Comment a été l’accueil à Yamoussoukro?

Epargnez-moi ces détails. Ce fut un accueil normal, courtois.

Pourquoi vous n’avez pas agi par anticipation en vous opposant à l’envoi du projet de loi à l’Assemblée nationale?

J’étais dans un gouvernement et en général la solidarité gouvernementale est de règle. Démissionner n’est pas la panacée.

Je n’ai pas parlé de démission...
S’opposer à une action gouvernementale c’est démissionner. Je n’étais pas du tout dans cette logique de confrontation, voire d’aller jusqu’à la violence pour nous autres qui avons vocation de servir l’Etat. Je ne parle pas d’une culture de politicien qui anticipe selon ses intérêts et ses positionnements personnels. Je sers l’Etat. Finalement je ne regrette pas cette position que j’ai occupée pour jouer ce rôle pour le plus grand bien de mon pays.

Vous faites partie de ceux que Blaise Compaoré écoutait. Est-ce que vous avez essayé de dissuader Blaise Compaoré dans l’ombre sur le projet?

Ce n’est même pas dans l’ombre que j’ai essayé de dissuader le président Blaise Compaoré de ne pas aller plus loin dans ce projet de révision de l’Article 37. Il vous souviendra que depuis 2011, alors qu’on ne parlait pas forcément de révision de l’Article 37, à ma façon, de manière diplomatique mais officiellement, sur la voix des ondes j’ai attiré l’attention sur le risque qu’on encourait d’enclencher un tel processus et j’ai toujours dit que le président Compaoré ne ferait rien qui puisse être de nature à porter atteinte à la paix et à la stabilité de son pays. On ne peut pas être plus explicite que cela. Finalement il a franchi le pas! Et ce qui devrait arriver arriva.

Vous aviez donné votre parole en son temps. Comment vous vous êtes senti au soir des événements?

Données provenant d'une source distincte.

(** [SocialSegregation.__init__].  [np.random.shuffle] runs the same
    exchange loop as [random.shuffle], on the generator of [numpy].
    Running out of memory on a huge array is not modelled. *)
Definition __init__ (a : ArgParser) (g : Generators)
  : result SocialSegregation * Generators :=
  if randint_refuses a
  then (Raise ValueError, g)
  else
    let h := Z.to_nat (height a) in
    let w := Z.to_nat (width a) in
    let '(grid0, np1) :=
      randint_grid 2 (agent_types a + 2) h w (np_random g) in
    match num_empty a (grid_size grid0) with
    | None =>
        (Raise (int_error
                  (PyFloat.mul (percent_empty a)
                     (PyFloat.of_int (Z.of_nat (grid_size grid0))))),
         {| py_random := py_random g; np_random := np1 |})
    | Some n =>
        let empty_indice := seq 0 (grid_size grid0) in
        let '(empty_indice, np2) := shuffle empty_indice np1 in
        let empty_indice := slice_to n empty_indice in
        let g' := {| py_random := py_random g; np_random := np2 |} in
        match flat_assign w empty_indice EMPTY grid0 with
        | None => (Raise IndexError, g')
        | Some grid1 =>
            (Ok {| args := a; grid := grid1; iteration := 0 |}, g')
        end
    end.

(** ** The simulation loop *)

(** [range(start, stop)] and [itertools.count(start)]. *)
Inductive iterator : Type :=
| range (start stop : Z)
| count (start : Z).

Definition next (it : iterator) : option (Z * iterator) :=
  match it with
  | range start stop =>
      if start <? stop then Some (start, range (start + 1) stop) else None
  | count start => Some (start, count (start + 1))
  end.

(** The iterator [run] builds from [args.iterations]. *)
Definition run_iterator (a : ArgParser) : iterator :=
  if iterations a =? -1 then count 1 else range 1 (iterations a + 1).

(** How a run ends: the [for] loop runs out ([Finished]), the process exits
    through [sys.exit], an exception escapes, or the loop is still going
    when the model stops following it. *)
Inductive Outcome : Type :=
| Finished
| Exited (code : Z)
| Crashed (e : exn)
| Running.

(** What a run produces: the object, the generator of [random], the frames
    handed to [_save_img] (iteration number and grid), and the number of
    calls of [_update]. *)
Record Run : Type := {
  r_model : SocialSegregation;
  r_rng : RandomSource;
  r_frames : list (Z * Grid);
  r_updates : nat
}.

(** [_save_gif]: the image folder is taken to hold the frames written by
    [_save_img] during this run and nothing else, as it does after
    [process_args] has emptied it.  Writing an animation of no image at
    all raises [ValueError]. *)
Definition _save_gif (frames : list (Z * Grid)) : result unit :=
  match frames with
  | [] => Raise ValueError
  | _ :: _ => Ok tt
  end.

(** [if not self.args.no_gif: self._save_gif()]. *)
Definition save_gif_unless_no_gif (a : ArgParser)
    (frames : list (Z * Grid)) : result unit :=
  if no_gif a then Ok tt else _save_gif frames.

(** The [for] loop of [run], followed for at most [fuel] iterations.
    [_save_img] is taken to succeed: the grid it draws is recorded as a
    frame.  The exit with status [code] is the [sys.exit] of
    [_find_unhappy_cells], which assembles the animation first. *)
Fixpoint run_loop (fuel : nat) (it : iterator) (r : Run) : Run * Outcome :=
  match fuel with
  | O => (r, Running)
  | S fuel' =>
      match next it with
      | None => (r, Finished)
      | Some (i, it') =>
          let a := args (r_model r) in
          let grid0 := grid (r_model r) in
          let frames := r_frames r ++ [(i, grid0)] in
          let '(p, res) := _update grid0 (same_neighbour a) (r_rng r) in
          let r' := {| r_model := {| args := a; grid := p_grid p;
                                     iteration := i |};
                       r_rng := p_rng p;
                       r_frames := frames;
                       r_updates := S (r_updates r) |} in
          match res with
          | Ok _ => run_loop fuel' it' r'
          | Raise (SystemExit code) =>
              match save_gif_unless_no_gif a frames with
              | Ok _ => (r', Exited code)
              | Raise e => (r', Crashed e)
              end
          | Raise e => (r', Crashed e)
          end
      end
  end.

(** What follows the [for] loop in [run]: the animation is assembled
    unless [no_gif] is set. *)
Definition after_loop (a : ArgParser) (r : Run) (o : Outcome) : Outcome :=
  match o with
  | Finished =>
      match save_gif_unless_no_gif a (r_frames r) with
      | Ok _ => Finished
      | Raise e => Crashed e
      end
  | o => o
  end.

(** [run], from a freshly built object. *)
Definition run (fuel : nat) (m : SocialSegregation) (g : RandomSource)
  : Run * Outcome :=
  let '(r, o) :=
    run_loop fuel (run_iterator (args m))
      {| r_model := m; r_rng := g; r_frames := []; r_updates := 0 |} in
  (r, after_loop (args m) r o).

(** The program: build the object, then run it. *)
Definition main (fuel : nat) (a : ArgParser) (g : Generators)
  : option Run * Outcome :=
  match __init__ a g with
  | (Raise e, _) => (None, Crashed e)
  | (Ok m, g') =>
      let '(r, o) := run fuel m (py_random g') in (Some r, o)
  end.

(** The script: parse and check the arguments, build the object, run. *)
Definition program (fs : FileSystem) (fuel : nat) (a : ArgParser)
    (g : Generators) : option Run * Outcome :=
  match process_args fs a with
  | Raise (SystemExit code) => (None, Exited code)
  | Raise e => (None, Crashed e)
  | Ok a' => main fuel a' g
  end.

(** ** Vocabulary of the specification *)

(** The two assignments of a recorded move, replayed on its grid. *)
Definition apply_move (mv : Move) : option Grid :=
  v ← grid_get (mv_grid mv) (mv_src mv);
  grid1 ← grid_set (mv_grid mv) (mv_dst mv) v;
  grid_set grid1 (mv_src mv) EMPTY.

(** [moves] is an execution that leads from [grid] to [grid']: every move
    starts in the grid the previous one produced. *)
Fixpoint replays (grid : Grid) (moves : list Move) (grid' : Grid) : Prop :=
  match moves with
  | [] => grid' = grid
  | mv :: rest =>
      mv_grid mv = grid
      ∧ ∃ grid1, apply_move mv = Some grid1 ∧ replays grid1 rest grid'
  end.

(** How the working list evolves along [moves], from [spots] to [spots']:
    each destination is drawn from the current list, or, when that list is
    exhausted, from a fresh scan of the grid; the destination then leaves
    the list. *)
Fixpoint draws_from (spots : list coord) (moves : list Move)
    (spots' : list coord) : Prop :=
  match moves with
  | [] => spots' = spots
  | mv :: rest =>
      (if mv_rescan mv
       then spots = [] ∧ mv_spots mv = _get_empty_cells (mv_grid mv)
       else spots ≠ [] ∧ mv_spots mv = spots)
      ∧ mv_dst mv ∈ mv_spots mv
      ∧ ∃ spots1, list_remove (mv_dst mv) (mv_spots mv) = Some spots1
                  ∧ draws_from spots1 rest spots'
  end.

(** A move takes an agent to an empty cell. *)
Definition move_ok (mv : Move) : Prop :=
  grid_get (mv_grid mv) (mv_dst mv) = Some EMPTY
  ∧ ∃ v, grid_get (mv_grid mv) (mv_src mv) = Some v ∧ v ≠ EMPTY.

(** The invariant of the loop of [_update], started in [grid0]: [done] are
    the unhappy cells already processed and [rest] those still to come. *)
Record pass_inv (grid0 : Grid) (done rest : list coord) (p : Pass)
  : Prop := {
  inv_spots_empty :
    ∀ c, c ∈ p_spots p → grid_get (p_grid p) c = Some EMPTY;
  inv_spots_nodup : NoDup (p_spots p);
  inv_rest_nodup : NoDup rest;
  inv_rest_occupied :
    ∀ c, c ∈ rest →
         ∃ v, grid_get (p_grid p) c = Some v ∧ v ≠ EMPTY
              ∧ grid_get grid0 c = Some v;
  inv_replays : replays grid0 (p_moves p) (p_grid p);
  inv_draws : draws_from (_get_empty_cells grid0) (p_moves p) (p_spots p);
  inv_moves_ok : Forall move_ok (p_moves p);
  inv_sources : mv_src <$> p_moves p = done;
  inv_dst_nodup : NoDup (mv_dst <$> p_moves p);
  inv_dst_holds :
    ∀ mv, mv ∈ p_moves p →
          (mv_dst mv ∉ rest)
          ∧ ∃ v, v ≠ EMPTY ∧ grid_get (p_grid p) (mv_dst mv) = Some v
                 ∧ grid_get grid0 (mv_src mv) = Some v;
  inv_done_empty :
    ∀ c, c ∈ done → c ∉ (mv_dst <$> p_moves p) →
         grid_get (p_grid p) c = Some EMPTY;
  inv_order :
    ∀ i j mi mj, p_moves p !! i = Some mi → p_moves p !! j = Some mj →
                 mv_dst mj = mv_src mi → (i < j)%nat;
  inv_perm : concat (p_grid p) ≡ₚ concat grid0
}.

(** Two grids hold the same agents: the occupied cells carry the same
    values with the same multiplicities, and as many cells are empty. *)
Definition same_population (grid grid' : Grid) : Prop :=
  occupied_values grid' ≡ₚ occupied_values grid
  ∧ count_empty grid' = count_empty grid.

(** The first number an iterator yields. *)
Definition first_index (it : iterator) : Z :=
  match it with
  | range start _ => start
  | count start => start
  end.

(** The unhappy set a pass works on: the list [_find_unhappy_cells]
    returns, or nothing when it exits. *)
Definition unhappy_set (grid : Grid) (same_neighbour : float)
    (g : RandomSource) : list coord :=
  match (_find_unhappy_cells grid same_neighbour g).1 with
  | Some unhappy_cells => unhappy_cells
  | None => []
  end.
(** C9.  In a table with distinct column names, the columns selected by
    [__init__], and the columns of the report it ends with, are the numeric
    columns other than ["Hogwarts House"], in the order of the table: a
    column is in the report exactly when it is numeric and is not the label
    column.  When no column qualifies the report is empty. *)
Theorem report_columns (data : DataFrame) :
  NoDup (keys data) ->
  keys (init_stats data) = qualifying data /\
  (forall r, Describe data = Ok r ->
     keys r = qualifying data /\
     forall c, In c (keys r) <->
               (exists vs, In (c, Numeric vs) data) /\ c <> label_column) /\
  (qualifying data = [] -> Describe data = Ok []).
Proof.
  intros Hnd.
  assert (Hinit : keys (init_stats data) = qualifying data).
  { rewrite init_stats_entries by assumption.
    unfold keys. now rewrite map_map, map_id. }
  split; [exact Hinit|]. split.
  - intros r Hr. apply Describe_keys in Hr. rewrite Hinit in Hr.
    split; [exact Hr|]. intros c. rewrite Hr. apply qualifying_In.
  - intros Hq. unfold Describe.
    rewrite init_stats_entries, Hq by assumption. reflexivity.
Qed.

Lemma report_columns_witness :
  NoDup (keys t12345) /\
  (exists r, Describe t12345 = Ok r /\
             keys r = ["Index"; "Arithmancy"]%string) /\
  Describe [("Hogwarts House"%string, ints [1; 2]%Z);
            ("Best Hand"%string, Object ["Left"; "Right"]%string)] = Ok [].
Proof.
  assert (H1 : NoDup (keys t12345)).
  { repeat constructor; simpl; intros H;
      repeat (destruct H as [H|H]; [discriminate|]); exact H. }
  assert (H2 : NoDup (keys [("Hogwarts House"%string, ints [1; 2]%Z);
                            ("Best Hand"%string, Object ["Left"; "Right"]%string)])).
  { repeat constructor; simpl; intros H;
      repeat (destruct H as [H|H]; [discriminate|]); exact H. }
  split; [exact H1|]. split.
  - destruct (Describe t12345) as [r|e] eqn:E; [|vm_compute in E; discriminate].
    exists r. split; [reflexivity|].
    destruct (report_columns t12345 H1) as (_ & Hkeys & _).
    destruct (Hkeys r E) as [-> _]. reflexivity.
  - destruct (report_columns _ H2) as (_ & _ & Hempty). apply Hempty. reflexivity.
Defined.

Je n’ai pas à mal me sentir. Au contraire, je crois que mes avertissements et le fait que j’ai pu attirer l’attention du chef sur les risques possibles d’un tel projet m’ont donné raison avec le temps. Mais cela n’est pas le plus important. Ce qui l’est, c’est qu’ensemble nous ayons pu gérer la sortie de crise et aussi permettre que les organes de la transition se mettent en place dans de bonnes conditions. Il fallait que les forces de l’ordre jouent correctement leur partition. Il fallait aussi que les forces de défense et de sécurité ne se battent pas pour le contrôle du pouvoir surtout après le départ de Blaise Compaoré. Là aussi, il a fallu s’investir, parler avec tout le monde, parler avec le Régiment de la sécurité présidentielle.
J’ai eu un entretien avec le lieutenant-colonel Yacouba Isaac Zida. J’ai eu un entretien avec le général Traoré Honoré. Grâce au respect et à la considération que ces officiers ont pour ma personne, ils ont accepté de mettre balle à terre pour aller vers un apaisement et la mise en place des organes de la transition. Je pense qu’on ne pouvait pas mieux espérer que cela. Pour moi personnellement, je me félicite du fait que les circonstances m’aient donné l’occasion de jouer ce rôle et d’avoir été écouté par tous, y compris le président Blaise Compaoré.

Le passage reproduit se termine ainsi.